Programming: Python Shows, Golang and GNOME/GLib Work

  • Python Bytes: #144 Are you mocking me? It won't work!
  • Talk Python to Me: #226 Building Flask APIs for data scientists

    If you're a data scientist, how do you deliver your analysis and your models to the people who need them? A really good option is to serve them over Flask as an API. But there are some special considerations you might keep in mind. How should you structure this API? What type of project structures work best for data science and Flask web apps? That and much more on this episode of Talk Python To Me with guest AJ Pryor.

  • Golang or go home: how Curve is taking Golang to new heights

    Emerging only in 2009, Golang is still relatively new and not as widely used as other mainstream coding languages. This young language was incubated inside Google, and has already been proven to perform well on a massive scale. We wanted to share with you a few reasons why we love Golang (Go) and how Curve is using it. Go has excellent characteristics for scalability and services written using it typically have very small memory footprints. Because code is compiled into a single static binary, services can also be containerised with ease, making it much simpler to build and deploy. These attributes make Go an ideal choice for companies building microservices, as you can easily deploy into a highly available and scalable environment such as Kubernetes. Go has everything you need to build APIs as part of its standard library.

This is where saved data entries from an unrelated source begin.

(* ===== verification/DrawProps.v ===== *)
(** What the drawing primitives do to each pixel. *)
From S2P Require Import Prelude Draw.

(** A screen whose pixels all have a place in [VESA_TEMP]. *)
Definition screen_ok (s : screen) : Prop :=
  0 <= SCREEN_WIDTH s /\ 0 <= SCREEN_HEIGHT s /\ SCREEN_WIDTH s * SCREEN_HEIGHT s <= TEMP_LEN.

Definition on_screen (s : screen) (x y : Z) : Prop :=
  0 <= x < SCREEN_WIDTH s /\ 0 <= y < SCREEN_HEIGHT s.

(** The off-screen colour of a pixel. *)
Definition pixel (s : screen) (x y : Z) : Z := VESA_TEMP s (x + y * SCREEN_WIDTH s).

(** Everything but [VESA_TEMP] is the same. *)
Definition same_screen (s s' : screen) : Prop :=
  SCREEN_WIDTH s' = SCREEN_WIDTH s /\ SCREEN_HEIGHT s' = SCREEN_HEIGHT s /\
  VESA_ADDR s' = VESA_ADDR s /\ after_temp s' = after_temp s /\ addr_len s' = addr_len s.

#[export] Instance same_screen_preorder : PreOrder same_screen.
Proof.
  split; [by intros s|]. intros s1 s2 s3 (H1 & H2 & H3 & H4 & H5) (G1 & G2 & G3 & G4 & G5).
  repeat split; congruence.
Qed.

Lemma pixel_index W x y x' y' :
  0 <= x < W -> 0 <= x' < W -> x + y * W = x' + y' * W -> x = x' /\ y = y'.
Proof. intros H1 H2 E. assert (y = y') by nia. subst. lia. Qed.

Lemma pixel_range s x y : screen_ok s -> on_screen s x y -> 0 <= x + y * SCREEN_WIDTH s < TEMP_LEN.
Proof. intros (HW & HH & HL) [Hx Hy]. nia. Qed.

Lemma same_ok s s' : same_screen s s' -> screen_ok s -> screen_ok s'.
Proof. intros (E1 & E2 & _) H. unfold screen_ok. by rewrite E1, E2. Qed.

Lemma same_on s s' x y : same_screen s s' -> on_screen s' x y <-> on_screen s x y.
Proof. intros (E1 & E2 & _). unfold on_screen. by rewrite E1, E2. Qed.

(** The effect of painting one pixel; [None] leaves it. *)
Definition painted (c : option Z) (old : Z) : Z := match c with Some c => c | None => old end.

(** [s'] is [s] with the pixels of the region [reg] painted by [col]. *)
Definition paints (reg : Z -> Z -> bool) (col : Z -> Z -> option Z) (s s' : screen) : Prop :=
  same_screen s s' /\
  forall x y, on_screen s x y ->
    pixel s' x y = if reg x y then painted (col x y) (pixel s x y) else pixel s x y.

Lemma paints_none col s : paints (fun _ _ => false) col s s.
Proof. split; [reflexivity | done]. Qed.

Lemma paints_ext reg reg' col s s' :
  (forall x y, on_screen s x y -> reg x y = reg' x y) -> paints reg col s s' -> paints reg' col s s'.
Proof. intros H [H1 H2]. split; [done|]. intros x y Hxy. by rewrite H2, H. Qed.

Lemma paints_trans reg1 reg2 col s1 s2 s3 :
  (forall x y, reg1 x y && reg2 x y = false) ->
  paints reg1 col s1 s2 -> paints reg2 col s2 s3 -> paints (fun x y => reg1 x y || reg2 x y) col s1 s3.
Proof.
  intros Hd [S1 P1] [S2 P2]. split; [by etransitivity|]. intros x y Hxy.
  rewrite P2 by (by apply (same_on s1 s2)). specialize (P1 x y Hxy). specialize (Hd x y).
  destruct (reg1 x y), (reg2 x y); cbn in *; congruence.
Qed.

(** One step of a painting loop: the pixel [(x, y)] is painted if it is on the
    screen, and no other pixel changes. *)
Definition paint_step (body : Z -> Z -> screen -> result screen) (col : Z -> Z -> option Z)
    (x y : Z) (s : screen) : Prop :=
  exists s', body x y s = Ok s' /\ paints (fun x' y' => (x' =? x) && (y' =? y)) col s s'.

Section Loop.
Context (body : Z -> Z -> screen -> result screen) (col : Z -> Z -> option Z).
Context (s0 : screen) (xl yl width height : Z).
Hypothesis Hstep : forall x y s, xl <= x < xl + width -> yl <= y < yl + height ->
  same_screen s0 s -> paint_step body col x y s.

Lemma for_row y s n :
  yl <= y < yl + height -> same_screen s0 s -> Z.of_nat n <= width ->
  exists s', up_n n xl (fun x s => body x y s) s = Ok s' /\
    paints (fun x' y' => (xl <=? x') && (x' <? xl + Z.of_nat n) && (y' =? y)) col s s'.
Proof.
  intros Hy. enough (H : forall k i s, same_screen s0 s -> xl <= i -> i + Z.of_nat k <= xl + width ->
    exists s', up_n k i (fun x s => body x y s) s = Ok s' /\
      paints (fun x' y' => (i <=? x') && (x' <? i + Z.of_nat k) && (y' =? y)) col s s').
  { intros Hs Hn. apply H; [done | lia | lia]. }
  induction k as [|k IH]; intros i s1 Hs Hi Hk; cbn [up_n].
  - exists s1. split; [done|]. eapply paints_ext; [|apply paints_none].
    intros x' y' _. cbn. symmetry. ztests; done.
  - destruct (Hstep i y s1) as (s2 & -> & P2); [lia | done | done|]. cbn [rbind].
    destruct (IH (i + 1) s2) as (s3 & -> & P3); [etransitivity; [done | apply P2] | lia | lia |].
    exists s3. split; [done|]. eapply paints_ext; [|eapply paints_trans; [|exact P2 | exact P3]].
    + intros x' y' _. cbn. destruct (Z.eqb_spec y' y); rewrite ?andb_false_r, ?andb_true_r; [|done].
      destruct (Z.eqb_spec x' i); ztests; done.
    + intros x' y'. cbn. destruct (Z.eqb_spec x' i); [|done]. ztests; done.
Qed.

Lemma for_pixels_paints s :
  same_screen s0 s -> 0 <= width -> 0 <= height ->
  exists s', for_pixels xl yl width height body s = Ok s' /\
    paints (fun x' y' => (xl <=? x') && (x' <? xl + width) && ((yl <=? y') && (y' <? yl + height))) col s s'.
Proof.
  intros Hs Hw Hh. unfold for_pixels, for_up at 1. replace (yl + height - yl) with height by lia.
  enough (H : forall k i s, same_screen s0 s -> yl <= i -> i + Z.of_nat k <= yl + height ->
    exists s', up_n k i (fun y s => for_up xl (xl + width) (fun x s => body x y s) s) s = Ok s' /\
      paints (fun x' y' => (xl <=? x') && (x' <? xl + width) && ((i <=? y') && (y' <? i + Z.of_nat k))) col s s').
  { destruct (H (Z.to_nat height) yl s Hs) as (s' & E & P); [lia | lia |]. exists s'. split; [done|].
    by rewrite Z2Nat.id in P by lia. }
  induction k as [|k IH]; intros i s1 Hs1 Hi Hk; cbn [up_n].
  - exists s1. split; [done|]. eapply paints_ext; [|apply paints_none].
    intros x' y' _. cbn. symmetry. ztests; done.
  - unfold for_up at 1. replace (xl + width - xl) with width by lia.
    destruct (for_row i s1 (Z.to_nat width)) as (s2 & -> & P2); [lia | done | lia |]. cbn [rbind].
    rewrite Z2Nat.id in P2 by lia.
    destruct (IH (i + 1) s2) as (s3 & -> & P3); [etransitivity; [done | apply P2] | lia | lia |].
    exists s3. split; [done|]. eapply paints_ext; [|eapply paints_trans; [|exact P2 | exact P3]].
    + intros x' y' _. cbn. destruct ((xl <=? x') && (x' <? xl + width)); cbn [andb orb]; [|done].
      destruct (Z.eqb_spec y' i); ztests; done.
    + intros x' y'. cbn. destruct (Z.eqb_spec y' i); rewrite ?andb_false_r; [|done].
      rewrite andb_true_r. apply andb_false_iff. right. apply andb_false_iff. right. ztests; done.
Qed.
End Loop.

(** [set_color] at a column and a row that are not negative. *)
Lemma set_color_step s x y c :
  screen_ok s -> 0 <= x -> 0 <= y -> 0 <= c < 65536 ->
  exists s', ignore (set_color s x y c) = Ok s' /\
    paints (fun x' y' => (x' =? x) && (y' =? y)) (fun _ _ => Some c) s s'.
Proof.
  intros Hok Hx Hy Hc. unfold ignore, set_color. zsimp. rewrite !orb_false_r.
  destruct (Z.leb_spec (SCREEN_WIDTH s) x); cbn [orb].
  { exists s. split; [done|]. eapply paints_ext; [|apply paints_none].
    intros x' y' [Hx' _]. symmetry. by destruct (Z.eqb_spec x' x); [lia|]. }
  destruct (Z.leb_spec (SCREEN_HEIGHT s) y); cbn [orb].
  { exists s. split; [done|]. eapply paints_ext; [|apply paints_none].
    intros x' y' [_ Hy']. symmetry. apply andb_false_iff. right. apply Z.eqb_neq. lia. }
  pose proof (pixel_range s x y Hok ltac:(by split)) as Hi. unfold write_temp. zsimp. cbn [rbind].
  eexists. split; [done|]. split; [done|]. intros x' y' [Hx' Hy'].
  unfold pixel. cbn [set_temp VESA_TEMP SCREEN_WIDTH]. unfold store.
  replace (u16 c) with c by (symmetry; apply Z.mod_small; lia).
  destruct (Z.eqb_spec (x' + y' * SCREEN_WIDTH s) (x + y * SCREEN_WIDTH s)) as [E|E].
  - apply pixel_index in E as [-> ->]; [|lia|lia]. by rewrite !Z.eqb_refl.
  - destruct (Z.eqb_spec x' x) as [->|]; [|done]. by destruct (Z.eqb_spec y' y) as [->|].
Qed.

Lemma paints_col reg col col' s s' :
  (forall x y, reg x y = true -> col x y = col' x y) -> paints reg col s s' -> paints reg col' s s'.
Proof.
  intros H [S P]. split; [done|]. intros x y Hxy. rewrite P by done. destruct (reg x y) eqn:E; [|done].
  by rewrite H.
Qed.

(** Properties of the drawing primitives. *)

Lemma paints_nothing reg s : paints reg (fun _ _ => None) s s.
Proof. split; [reflexivity|]. intros x y _. by destruct (reg x y). Qed.

(** The white fill of the whole screen. *)
Lemma fill_paints s :
  screen_ok s -> SCREEN_WIDTH s <= 800 -> SCREEN_HEIGHT s <= 600 ->
  paints (fun x' y' => (0 <=? x') && (x' <? 0 + 800) && ((0 <=? y') && (y' <? 0 + 600))) (fun _ _ => Some 65535) s
    (set_temp s (fun i => if (0 <=? i) && (i <? SCREEN_WIDTH s * SCREEN_HEIGHT s) then 0xffff else VESA_TEMP s i)).
Proof.
  intros Hok HW HH. split; [done|]. intros x y [Hx Hy]. unfold pixel at 1. cbn [set_temp VESA_TEMP SCREEN_WIDTH].
  assert (0 <= x + y * SCREEN_WIDTH s < SCREEN_WIDTH s * SCREEN_HEIGHT s) by nia. zsimp. done.
Qed.

(** [drawrect] paints exactly the rectangle: every pixel of the screen in
    it gets the colour and every other keeps its own; what lies beyond the
    right or bottom edge is clipped, and no write leaves the buffer. *)
Theorem drawrect_exact s xl yl w h color :
  screen_ok s -> SCREEN_WIDTH s <= 800 -> SCREEN_HEIGHT s <= 600 ->
  0 <= xl -> 0 <= yl -> 0 <= w -> 0 <= h -> 0 <= color < 65536 ->
  exists s', drawrect s xl yl w h color = Ok (s', 0) /\
    paints (fun x' y' => (xl <=? x') && (x' <? xl + w) && ((yl <=? y') && (y' <? yl + h)))
      (fun _ _ => Some color) s s'.
Proof.
  intros Hok HW HH Hx Hy Hw Hh Hc. unfold drawrect.
  replace ((65536 <=? color) || (color <? 0)) with false by (symmetry; apply orb_false_iff; split; [apply Z.leb_gt | apply Z.ltb_ge]; lia).
  destruct ((xl =? 0) && (yl =? 0) && (w =? 800) && (h =? 600) && (color =? 65535)) eqn:E.
  - rewrite !andb_true_iff, !Z.eqb_eq in E. destruct E as ((((-> & ->) & ->) & ->) & ->).
    destruct Hok as (H1 & H2 & H3) eqn:Eok. clear Eok.
    replace (TEMP_LEN <? _) with false by (symmetry; apply Z.ltb_ge; lia).
    eexists. split; [done|]. by apply fill_paints.
  - destruct (for_pixels_paints (fun x y s => ignore (set_color s x y color)) (fun _ _ => Some color) s xl yl w h)
      with (s := s) as (s' & -> & P); [| reflexivity | done | done |].
    + intros x y s1 Hx' Hy' Hs1. apply set_color_step; [by eapply same_ok | lia | lia | done].
    + by exists s'.
Qed.

Definition small_screen : screen := mk_screen 8 4 (fun _ => 0) (fun _ => 0) (fun _ => 0) 1000000.

Lemma drawrect_exact_witness :
  exists s', drawrect small_screen 6 1 5 2 77 = Ok (s', 0) /\
    paints (fun x' y' => (6 <=? x') && (x' <? 6 + 5) && ((1 <=? y') && (y' <? 1 + 2))) (fun _ _ => Some 77) small_screen s'.
Proof.
  apply (drawrect_exact small_screen 6 1 5 2 77); try lia; vm_compute; intuition discriminate.
Defined.

(** A glyph is drawn scaled: pixel [(x, y)] of a box of [w] by [h] gets the
    colour exactly when cell [((x - xl) * 8 / w, (y - yl) * 16 / h)] of the
    8 by 16 glyph is set; no cell outside the glyph is read. *)
Theorem glyph_scaled s xl yl w h color g :
  screen_ok s -> 0 <= xl -> 0 <= yl -> 0 < w -> 0 < h -> 0 <= color < 65536 -> zlen g = 128 ->
  exists s', drawarea_color s xl yl w h color g = Ok s' /\
    paints (fun x' y' => (xl <=? x') && (x' <? xl + w) && ((yl <=? y') && (y' <? yl + h)))
      (fun x y => if nth (Z.to_nat ((x - xl) * 8 / w + (y - yl) * 16 / h * 8)) g (-1) =? -1 then None else Some color) s s'.
Proof.
  intros Hok Hx Hy Hw Hh Hc Hg. unfold drawarea_color.
  apply for_pixels_paints with (s0 := s); [|reflexivity | lia | lia].
  intros x y s1 Hx' Hy' Hs1. unfold paint_step.
  assert (Hj : Z.quot ((x - xl) * 8) w = (x - xl) * 8 / w) by (apply Z.quot_div_nonneg; lia).
  assert (Hi : Z.quot ((y - yl) * 16) h = (y - yl) * 16 / h) by (apply Z.quot_div_nonneg; lia).
  rewrite Hj, Hi. set (k := (x - xl) * 8 / w + (y - yl) * 16 / h * 8).
  assert (0 <= (x - xl) * 8 / w <= 7) by (split; [apply Z.div_pos; lia | apply Z.lt_succ_r, Z.div_lt_upper_bound; lia]).
  assert (0 <= (y - yl) * 16 / h <= 15) by (split; [apply Z.div_pos; lia | apply Z.lt_succ_r, Z.div_lt_upper_bound; lia]).
  destruct (get_lt g k) as (c & -> & Hk); [lia|]. cbn [rbind].
  assert (Hnth : nth (Z.to_nat k) g (-1) = c) by (rewrite nth_lookup, Hk; done).
  destruct (Z.eqb_spec c (-1)) as [E|E]; cbn [negb].
  - exists s1. split; [done|]. eapply paints_col; [|apply paints_nothing]. intros x' y' Hxy. cbn in Hxy.
    apply andb_true_iff in Hxy as [->%Z.eqb_eq ->%Z.eqb_eq]. fold k. rewrite Hnth, E. done.
  - destruct (set_color_step s1 x y color) as (s2 & -> & P); [by eapply same_ok | lia | lia | done |].
    exists s2. split; [done|]. eapply paints_col; [|exact P]. intros x' y' Hxy. cbn in Hxy.
    apply andb_true_iff in Hxy as [->%Z.eqb_eq ->%Z.eqb_eq]. fold k. rewrite Hnth.
    by replace (c =? -1) with false by (symmetry; by apply Z.eqb_neq).
Qed.

Lemma glyph_scaled_witness :
  exists s', drawarea_color small_screen 1 1 16 32 5 (0 :: replicate 127 (-1)) = Ok s' /\
    paints (fun x' y' => (1 <=? x') && (x' <? 1 + 16) && ((1 <=? y') && (y' <? 1 + 32)))
      (fun x y => if nth (Z.to_nat ((x - 1) * 8 / 16 + (y - 1) * 16 / 32 * 8)) (0 :: replicate 127 (-1)) (-1) =? -1
                  then None else Some 5) small_screen s'.
Proof.
  apply (glyph_scaled small_screen 1 1 16 32 5 (0 :: replicate 127 (-1))); try lia; vm_compute; intuition discriminate.
Defined.

(** [set_color] does not check for negative coordinates: one column left of
    the screen it paints the last pixel of the row above. *)
Theorem negative_column_wraps s y c :
  screen_ok s -> 0 < SCREEN_WIDTH s -> 0 < y < SCREEN_HEIGHT s -> 0 <= c < 65536 ->
  exists s', set_color s (-1) y c = Ok (s', 0) /\ pixel s' (SCREEN_WIDTH s - 1) (y - 1) = c.
Proof.
  intros (H1 & H2 & H3) HW Hy Hc. unfold set_color, write_temp. zsimp.
  assert (0 <= -1 + y * SCREEN_WIDTH s < TEMP_LEN) by nia. zsimp. cbn [rbind]. eexists. split; [done|].
  unfold pixel. cbn [set_temp VESA_TEMP SCREEN_WIDTH]. unfold store.
  replace (_ =? _) with true by (symmetry; apply Z.eqb_eq; lia). apply Z.mod_small. lia.
Qed.

Lemma negative_column_wraps_witness :
  exists s', set_color small_screen (-1) 2 9 = Ok (s', 0) /\ pixel s' 7 1 = 9.
Proof. apply (negative_column_wraps small_screen 2 9); try lia; vm_compute; intuition discriminate. Defined.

  • GTimeVal deprecation in GLib 2.61.2

    One of the latest changes in GLib (released in 2.61.2) is the deprecation of GTimeVal, g_get_current_time(), and a number of other time functions. This is because we can’t guarantee they’re wide enough on all platforms to be year-2038-safe. Instead, you should use GDateTime or, if you just need to store epoch time, guint64. They are year-2038-safe — and with that, GLib should be entirely year-2038-safe. GTimeVal is used in a number of places, and widespread (but simple) changes will need to be made to stop using it. You will likely have already seen some deprecation warnings popping up to inform you of this, if you use any C-based and GLib-based libraries. If you can’t allocate time to fixing these deprecation warnings yet, you can silence them by explicitly stating your minimum and maximum supported versions of GLib. If your minimum supported version of GLib is older than 2.62, you won’t see deprecation warnings for GTimeVal (since it was deprecated in 2.62, and your code is claiming to need to support older GLib versions than that).

  • Mayank Sharma: GSoC’19 - GVfs and the Google Backend demystified

    Note: Due to time limitations, I haven’t been able to devote much time to writing a blog post. Each time I started, some or the other thing bothered me and I ended up having a draft. My humble apologies to my readers. So, over the past 3 months or so, I’ve been working on the Google Backend for GVfs (GNOME Virtual File System), and as of today, the backend is in a state where it’s completely useable. Earlier, a large number of operations were disabled. So, if you tried to copy a file from one folder to the other, you’d be given an error “Operation not supported”. Now, you may be wondering what’s there in a simple copy operation that the developers/maintainers can’t fix, or shouldn’t something like Google Drive backend for GVfs receive better attention since a great deal of peope keep their important data on their G-Drive? The answer isn’t a yes or no, and it’s much more subjective since it pertains to the state of current open-source software. One of the big reasons has been that OSS always lacks man-power, and that the problem at hand wasn’t trivial in any sense. My mentor (Ondrej Holy), is the sole maintainer of a project as big as GVfs, and he certainly doesn’t have the time of look at each backend’s issues.